Milan Mandic, president of the Association of Missing Persons of the Sarajevo-Romanija region said that the wrong identification of the bodies creates a major problem for families. He argues that mistakes happen even with the DNA analysis.

“There were thousands of errors here in Sarajevo and in Krajina. (…) In East Sarajevo, we had a false identification. It was the body of Dragoslav Kulina,” said Mandic.

For 12 years, mother of Dragoslav Kulina was bringing flowers, lit candles and put up a monument to someone else’s child.

As Milena Kulina told BIRN – Justice Report, the body arrived from Tuzla with supporting documents featuring the name of Dragoslav Kulina. Her son was killed on July 14, 1995 on Mount Igman, and the body was exchanged three months later.

“As his name and surname was on the bag, and the body was decomposed, uniform, mud in the bag, no electricity. (…) When they started to take off the boots, the skin was falling, it was hot,” Kulin anxiously said, adding that she simply accepted that it was her son.

She added that she saw traces of torture on the body, there were no teeth or hair.

Several years later, Kulina gave blood seeking whilst her missing husband Andjelko, and thus learned the painful truth. The son of Milena Kulin had in fact been replaced with the body of a young man from Bratunac.
“It is too heavy of a burden for me, believe me,” said Milena.

Nedeljko Mitrovic, from the Organization of Families of Captured and Killed Soldiers and Missing Civilians of Republika Srpska (RS) believes that there have not been as many errors as it is thought in some circles, although these individual cases are very important, too.

“I know about ten cases. We informed the families, but they just do not want to go through all of that again,” said Mitrovic.

Burned and then killed

According to the Association of Families of Dead and Missing War Veterans in the municipality of Bugojno, there were no cases of misidentification of Croat victims in this municipality.

“There was a misidentification based on the classical method of identifying victims in the area of Gorazde. The family obtained the body through exchange. It is a matter of five Bosniak victims who were, according to the witnesses, killed and then burned,” said Cengic, a spokeswomen of Missing Persons Institute of Bosnia and Herzegovina.

According to Cengic, one of those five families of the victims recognized their son. However, 20 years later, the DNA findings came and established that there was an error and that their son’s remains had been found in Perucac in 2010.

“In fact, the mother later gave blood in search of her three brothers, and on the basis of that blood the error became known. If she had not given blood, this misidentification would never be found.
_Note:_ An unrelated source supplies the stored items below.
Lemma staged_start s G R U : kva_ok s G -> proc s G R U -> staged s G U R [] [] s G U.
Proof.
  intros K Pr. split; try done; cbn.
  - intros f. split; [by left|]. intros [?|[[[y Hy] Hn]|Hin]]; [done | congruence | by apply elem_of_nil in Hin].
  - intros f [y Hy] Hn. congruence.
  - intros f Hin. by apply elem_of_nil in Hin.
  - constructor.
  - constructor.
  - intros p Hin. by apply elem_of_nil in Hin.
  - intros p Hin. by apply elem_of_nil in Hin.
  - intros. apply same_mapping_refl.
Qed.

Lemma taken_foreign s0 G0 U0 R extra pages s G U f : staged s0 G0 U0 R extra pages s G U ->
  f ∈ extra ++ page_frames pages -> foreign s G f.
Proof. intros S Hf. apply (sg_foreign _ _ _ _ _ _ _ _ _ S). by right; right. Qed.

(** The foreign frames of the start are still there and are no new tables. *)
Lemma old_foreign s0 G0 U0 R extra pages s G U f : staged s0 G0 U0 R extra pages s G U ->
  foreign s0 G0 f -> foreign s G f /\ (U0 !! f = None -> U !! f = None).
Proof.
  intros S Fo. split; [apply (sg_foreign _ _ _ _ _ _ _ _ _ S); by left|]. intros Hn.
  destruct (U !! f) eqn:E; [|done]. by destruct (sg_table _ _ _ _ _ _ _ _ _ S f ltac:(by rewrite E) Hn).
Qed.

Lemma same_mapping_step o o1 o2 : same_mapping false o o1 -> same_mapping false o1 o2 -> same_mapping false o o2.
Proof. apply same_mapping_trans. Qed.

(** A ring-3 mapping is not changed by gaining reachability. *)
Lemma user_mapping_same pa attrs o : same_mapping false (Some (user_mapping pa attrs)) o -> o = Some (user_mapping pa attrs).
Proof. destruct o as [mp|]; [|done]. intros (E & U & _). specialize (U eq_refl). rewrite E, U. done. Qed.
This case is not over yet,” explained Cengic, adding that the body was buried in 1992, and that it should now be exhumed, after which identification will be carried out.

Forensic experts Hamza Zujo and Rifat Kesetovic consider that classic method of recognising the bodies is not reliable, and that the only solution is the DNA analysis.

“Simply, family says he’s the one, and then it turns out that it is not. However, there were not so many such cases”. Zujo said.

Kesetovic believes that there is a 30 percent possibility of error when the family identify the body.

“If someone has wrongly identified the victim, it means that another family will never find their loved ones, if the first family had not given blood,” said Lejla Cengic.

Cengic warns that some persons may forever remain buried under another name.

“The problem is the fact that many relatives who were able to give blood for some of the missing persons are no longer alive,” added Nedeljko Mitrovic.

According to Sudbin Music from the Prijedor ’92 Association of Detainees, mistakes were happening even during the autopsy of the bodies. One example is Hrastova glavica, a primary mass grave were 124 citizens of Prijedor were found. The bodies were assembled incorrectly, so it happened that a certain person had been buried three times.

“Samir Music is an example, he was found Hrastova glavica. That grave is a pioneering work and I am trying to understand it. I do not blame anyone, but we cannot expect the same from the families of victims.” said Music.
After a second re-exhumation, Samir Music’s father suffered a stroke and was paralyzed for six to seven years.